Saved data entries

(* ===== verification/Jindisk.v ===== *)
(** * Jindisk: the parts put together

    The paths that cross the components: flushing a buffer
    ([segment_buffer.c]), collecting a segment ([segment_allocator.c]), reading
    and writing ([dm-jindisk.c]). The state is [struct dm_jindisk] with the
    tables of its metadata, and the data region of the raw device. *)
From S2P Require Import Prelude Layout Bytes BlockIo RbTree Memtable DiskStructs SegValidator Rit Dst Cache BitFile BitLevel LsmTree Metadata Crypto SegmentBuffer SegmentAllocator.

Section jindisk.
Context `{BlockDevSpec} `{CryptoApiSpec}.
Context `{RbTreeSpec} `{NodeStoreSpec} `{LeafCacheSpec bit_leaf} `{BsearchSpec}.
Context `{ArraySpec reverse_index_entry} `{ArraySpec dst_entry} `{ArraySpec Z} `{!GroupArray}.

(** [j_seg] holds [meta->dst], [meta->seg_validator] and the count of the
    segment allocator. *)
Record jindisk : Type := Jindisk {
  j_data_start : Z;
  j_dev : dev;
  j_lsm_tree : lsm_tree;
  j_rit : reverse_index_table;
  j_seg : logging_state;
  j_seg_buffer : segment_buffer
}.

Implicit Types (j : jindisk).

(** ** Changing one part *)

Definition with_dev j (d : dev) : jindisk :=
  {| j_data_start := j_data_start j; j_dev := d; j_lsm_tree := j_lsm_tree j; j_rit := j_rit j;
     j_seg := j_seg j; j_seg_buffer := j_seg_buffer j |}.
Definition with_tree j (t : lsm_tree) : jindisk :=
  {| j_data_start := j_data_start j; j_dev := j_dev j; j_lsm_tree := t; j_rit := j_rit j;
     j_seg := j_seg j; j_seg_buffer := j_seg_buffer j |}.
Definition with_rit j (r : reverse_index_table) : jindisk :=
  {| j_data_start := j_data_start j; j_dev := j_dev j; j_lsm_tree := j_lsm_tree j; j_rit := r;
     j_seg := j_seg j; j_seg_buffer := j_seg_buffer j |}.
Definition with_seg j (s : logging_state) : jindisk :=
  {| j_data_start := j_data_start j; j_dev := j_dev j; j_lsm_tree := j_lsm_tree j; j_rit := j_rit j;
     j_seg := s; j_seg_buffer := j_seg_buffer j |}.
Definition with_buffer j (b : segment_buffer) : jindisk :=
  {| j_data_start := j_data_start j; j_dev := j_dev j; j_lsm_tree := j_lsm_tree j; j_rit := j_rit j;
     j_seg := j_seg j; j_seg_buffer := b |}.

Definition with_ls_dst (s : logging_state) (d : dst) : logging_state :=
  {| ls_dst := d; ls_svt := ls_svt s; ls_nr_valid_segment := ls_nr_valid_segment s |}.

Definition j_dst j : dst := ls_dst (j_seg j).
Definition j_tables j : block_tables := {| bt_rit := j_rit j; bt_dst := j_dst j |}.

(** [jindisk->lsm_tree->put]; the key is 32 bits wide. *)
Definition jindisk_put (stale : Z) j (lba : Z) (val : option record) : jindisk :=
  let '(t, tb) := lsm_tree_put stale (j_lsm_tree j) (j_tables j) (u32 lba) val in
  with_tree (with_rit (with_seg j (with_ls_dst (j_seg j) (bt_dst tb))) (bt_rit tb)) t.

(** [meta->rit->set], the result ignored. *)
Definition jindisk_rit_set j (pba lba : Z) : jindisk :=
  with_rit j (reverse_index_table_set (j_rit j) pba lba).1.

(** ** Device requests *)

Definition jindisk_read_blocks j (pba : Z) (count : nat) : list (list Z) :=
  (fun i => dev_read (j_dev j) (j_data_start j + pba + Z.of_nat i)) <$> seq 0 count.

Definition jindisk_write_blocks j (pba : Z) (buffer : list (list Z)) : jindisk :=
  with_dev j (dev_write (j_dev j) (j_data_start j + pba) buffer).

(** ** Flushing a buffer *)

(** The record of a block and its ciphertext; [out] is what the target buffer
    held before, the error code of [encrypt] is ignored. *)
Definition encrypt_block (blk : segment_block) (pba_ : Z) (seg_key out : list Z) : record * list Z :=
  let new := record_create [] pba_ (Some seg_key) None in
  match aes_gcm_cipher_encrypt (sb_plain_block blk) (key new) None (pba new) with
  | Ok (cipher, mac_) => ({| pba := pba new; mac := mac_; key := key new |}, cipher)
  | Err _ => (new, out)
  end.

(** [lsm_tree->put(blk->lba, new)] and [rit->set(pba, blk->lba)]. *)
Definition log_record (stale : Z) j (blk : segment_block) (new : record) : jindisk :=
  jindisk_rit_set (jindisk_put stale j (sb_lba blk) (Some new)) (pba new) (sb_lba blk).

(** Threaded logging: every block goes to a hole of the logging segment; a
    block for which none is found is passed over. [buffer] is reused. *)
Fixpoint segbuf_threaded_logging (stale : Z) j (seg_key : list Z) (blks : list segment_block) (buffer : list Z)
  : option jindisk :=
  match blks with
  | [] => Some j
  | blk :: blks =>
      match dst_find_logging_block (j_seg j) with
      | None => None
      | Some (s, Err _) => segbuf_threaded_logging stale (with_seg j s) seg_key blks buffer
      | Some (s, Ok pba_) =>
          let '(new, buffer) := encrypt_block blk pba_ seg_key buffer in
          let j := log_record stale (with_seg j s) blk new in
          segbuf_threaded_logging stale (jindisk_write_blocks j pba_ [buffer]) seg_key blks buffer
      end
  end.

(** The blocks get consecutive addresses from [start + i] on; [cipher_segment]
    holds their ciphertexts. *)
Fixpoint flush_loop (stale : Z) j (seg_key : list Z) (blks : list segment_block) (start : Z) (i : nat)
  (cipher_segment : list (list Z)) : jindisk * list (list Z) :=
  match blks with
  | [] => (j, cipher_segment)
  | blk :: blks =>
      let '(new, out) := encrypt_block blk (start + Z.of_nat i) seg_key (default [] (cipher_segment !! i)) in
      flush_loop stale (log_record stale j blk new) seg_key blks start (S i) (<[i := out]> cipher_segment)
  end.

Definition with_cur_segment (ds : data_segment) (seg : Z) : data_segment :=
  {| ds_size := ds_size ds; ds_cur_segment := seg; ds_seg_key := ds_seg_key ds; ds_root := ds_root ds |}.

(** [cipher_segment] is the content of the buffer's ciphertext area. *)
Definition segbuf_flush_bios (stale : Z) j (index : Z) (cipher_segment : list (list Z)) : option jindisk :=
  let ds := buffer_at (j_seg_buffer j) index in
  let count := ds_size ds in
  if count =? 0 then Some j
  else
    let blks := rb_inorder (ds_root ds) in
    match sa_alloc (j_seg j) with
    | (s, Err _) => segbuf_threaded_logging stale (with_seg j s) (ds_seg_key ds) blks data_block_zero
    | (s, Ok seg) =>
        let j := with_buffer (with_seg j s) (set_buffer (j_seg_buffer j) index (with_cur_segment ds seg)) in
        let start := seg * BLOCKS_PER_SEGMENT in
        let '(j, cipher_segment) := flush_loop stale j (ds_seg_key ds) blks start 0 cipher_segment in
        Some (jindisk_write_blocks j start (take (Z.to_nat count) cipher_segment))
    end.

**Exercise description**
Every line above should be reproduced precisely.

**Response area**
(* ===== verification/Jindisk.v ===== *)
(** * Jindisk: the parts put together

    The paths that cross the components: flushing a buffer
    ([segment_buffer.c]), collecting a segment ([segment_allocator.c]), reading
    and writing ([dm-jindisk.c]). The state is [struct dm_jindisk] with the
    tables of its metadata, and the data region of the raw device. *)
From S2P Require Import Prelude Layout Bytes BlockIo RbTree Memtable DiskStructs SegValidator Rit Dst Cache BitFile BitLevel LsmTree Metadata Crypto SegmentBuffer SegmentAllocator.

Section jindisk.
Context `{BlockDevSpec} `{CryptoApiSpec}.
Context `{RbTreeSpec} `{NodeStoreSpec} `{LeafCacheSpec bit_leaf} `{BsearchSpec}.
Context `{ArraySpec reverse_index_entry} `{ArraySpec dst_entry} `{ArraySpec Z} `{!GroupArray}.

(** [j_seg] holds [meta->dst], [meta->seg_validator] and the count of the
    segment allocator. *)
Record jindisk : Type := Jindisk {
  j_data_start : Z;
  j_dev : dev;
  j_lsm_tree : lsm_tree;
  j_rit : reverse_index_table;
  j_seg : logging_state;
  j_seg_buffer : segment_buffer
}.

Implicit Types (j : jindisk).

(** ** Changing one part *)

Definition with_dev j (d : dev) : jindisk :=
  {| j_data_start := j_data_start j; j_dev := d; j_lsm_tree := j_lsm_tree j; j_rit := j_rit j;
     j_seg := j_seg j; j_seg_buffer := j_seg_buffer j |}.
Definition with_tree j (t : lsm_tree) : jindisk :=
  {| j_data_start := j_data_start j; j_dev := j_dev j; j_lsm_tree := t; j_rit := j_rit j;
     j_seg := j_seg j; j_seg_buffer := j_seg_buffer j |}.
Definition with_rit j (r : reverse_index_table) : jindisk :=
  {| j_data_start := j_data_start j; j_dev := j_dev j; j_lsm_tree := j_lsm_tree j; j_rit := r;
     j_seg := j_seg j; j_seg_buffer := j_seg_buffer j |}.
Definition with_seg j (s : logging_state) : jindisk :=
  {| j_data_start := j_data_start j; j_dev := j_dev j; j_lsm_tree := j_lsm_tree j; j_rit := j_rit j;
     j_seg := s; j_seg_buffer := j_seg_buffer j |}.
Definition with_buffer j (b : segment_buffer) : jindisk :=
  {| j_data_start := j_data_start j; j_dev := j_dev j; j_lsm_tree := j_lsm_tree j; j_rit := j_rit j;
     j_seg := j_seg j; j_seg_buffer := b |}.

Definition with_ls_dst (s : logging_state) (d : dst) : logging_state :=
  {| ls_dst := d; ls_svt := ls_svt s; ls_nr_valid_segment := ls_nr_valid_segment s |}.

Definition j_dst j : dst := ls_dst (j_seg j).
Definition j_tables j : block_tables := {| bt_rit := j_rit j; bt_dst := j_dst j |}.

(** [jindisk->lsm_tree->put]; the key is 32 bits wide. *)
Definition jindisk_put (stale : Z) j (lba : Z) (val : option record) : jindisk :=
  let '(t, tb) := lsm_tree_put stale (j_lsm_tree j) (j_tables j) (u32 lba) val in
  with_tree (with_rit (with_seg j (with_ls_dst (j_seg j) (bt_dst tb))) (bt_rit tb)) t.

(** [meta->rit->set], the result ignored. *)
Definition jindisk_rit_set j (pba lba : Z) : jindisk :=
  with_rit j (reverse_index_table_set (j_rit j) pba lba).1.

(** ** Device requests *)

Definition jindisk_read_blocks j (pba : Z) (count : nat) : list (list Z) :=
  (fun i => dev_read (j_dev j) (j_data_start j + pba + Z.of_nat i)) <$> seq 0 count.

Definition jindisk_write_blocks j (pba : Z) (buffer : list (list Z)) : jindisk :=
  with_dev j (dev_write (j_dev j) (j_data_start j + pba) buffer).

(** ** Flushing a buffer *)

(** The record of a block and its ciphertext; [out] is what the target buffer
    held before, the error code of [encrypt] is ignored. *)
Definition encrypt_block (blk : segment_block) (pba_ : Z) (seg_key out : list Z) : record * list Z :=
  let new := record_create [] pba_ (Some seg_key) None in
  match aes_gcm_cipher_encrypt (sb_plain_block blk) (key new) None (pba new) with
  | Ok (cipher, mac_) => ({| pba := pba new; mac := mac_; key := key new |}, cipher)
  | Err _ => (new, out)
  end.

(** [lsm_tree->put(blk->lba, new)] and [rit->set(pba, blk->lba)]. *)
Definition log_record (stale : Z) j (blk : segment_block) (new : record) : jindisk :=
  jindisk_rit_set (jindisk_put stale j (sb_lba blk) (Some new)) (pba new) (sb_lba blk).

(** Threaded logging: every block goes to a hole of the logging segment; a
    block for which none is found is passed over. [buffer] is reused. *)
Fixpoint segbuf_threaded_logging (stale : Z) j (seg_key : list Z) (blks : list segment_block) (buffer : list Z)
  : option jindisk :=
  match blks with
  | [] => Some j
  | blk :: blks =>
      match dst_find_logging_block (j_seg j) with
      | None => None
      | Some (s, Err _) => segbuf_threaded_logging stale (with_seg j s) seg_key blks buffer
      | Some (s, Ok pba_) =>
          let '(new, buffer) := encrypt_block blk pba_ seg_key buffer in
          let j := log_record stale (with_seg j s) blk new in
          segbuf_threaded_logging stale (jindisk_write_blocks j pba_ [buffer]) seg_key blks buffer
      end
  end.

(** The blocks get consecutive addresses from [start + i] on; [cipher_segment]
    holds their ciphertexts. *)
Fixpoint flush_loop (stale : Z) j (seg_key : list Z) (blks : list segment_block) (start : Z) (i : nat)
  (cipher_segment : list (list Z)) : jindisk * list (list Z) :=
  match blks with
  | [] => (j, cipher_segment)
  | blk :: blks =>
      let '(new, out) := encrypt_block blk (start + Z.of_nat i) seg_key (default [] (cipher_segment !! i)) in
      flush_loop stale (log_record stale j blk new) seg_key blks start (S i) (<[i := out]> cipher_segment)
  end.

Definition with_cur_segment (ds : data_segment) (seg : Z) : data_segment :=
  {| ds_size := ds_size ds; ds_cur_segment := seg; ds_seg_key := ds_seg_key ds; ds_root := ds_root ds |}.

(** [cipher_segment] is the content of the buffer's ciphertext area. *)
Definition segbuf_flush_bios (stale : Z) j (index : Z) (cipher_segment : list (list Z)) : option jindisk :=
  let ds := buffer_at (j_seg_buffer j) index in
  let count := ds_size ds in
  if count =? 0 then Some j
  else
    let blks := rb_inorder (ds_root ds) in
    match sa_alloc (j_seg j) with
    | (s, Err _) => segbuf_threaded_logging stale (with_seg j s) (ds_seg_key ds) blks data_block_zero
    | (s, Ok seg) =>
        let j := with_buffer (with_seg j s) (set_buffer (j_seg_buffer j) index (with_cur_segment ds seg)) in
        let start := seg * BLOCKS_PER_SEGMENT in
        let '(j, cipher_segment) := flush_loop stale j (ds_seg_key ds) blks start 0 cipher_segment in
        Some (jindisk_write_blocks j start (take (Z.to_nat count) cipher_segment))
    end.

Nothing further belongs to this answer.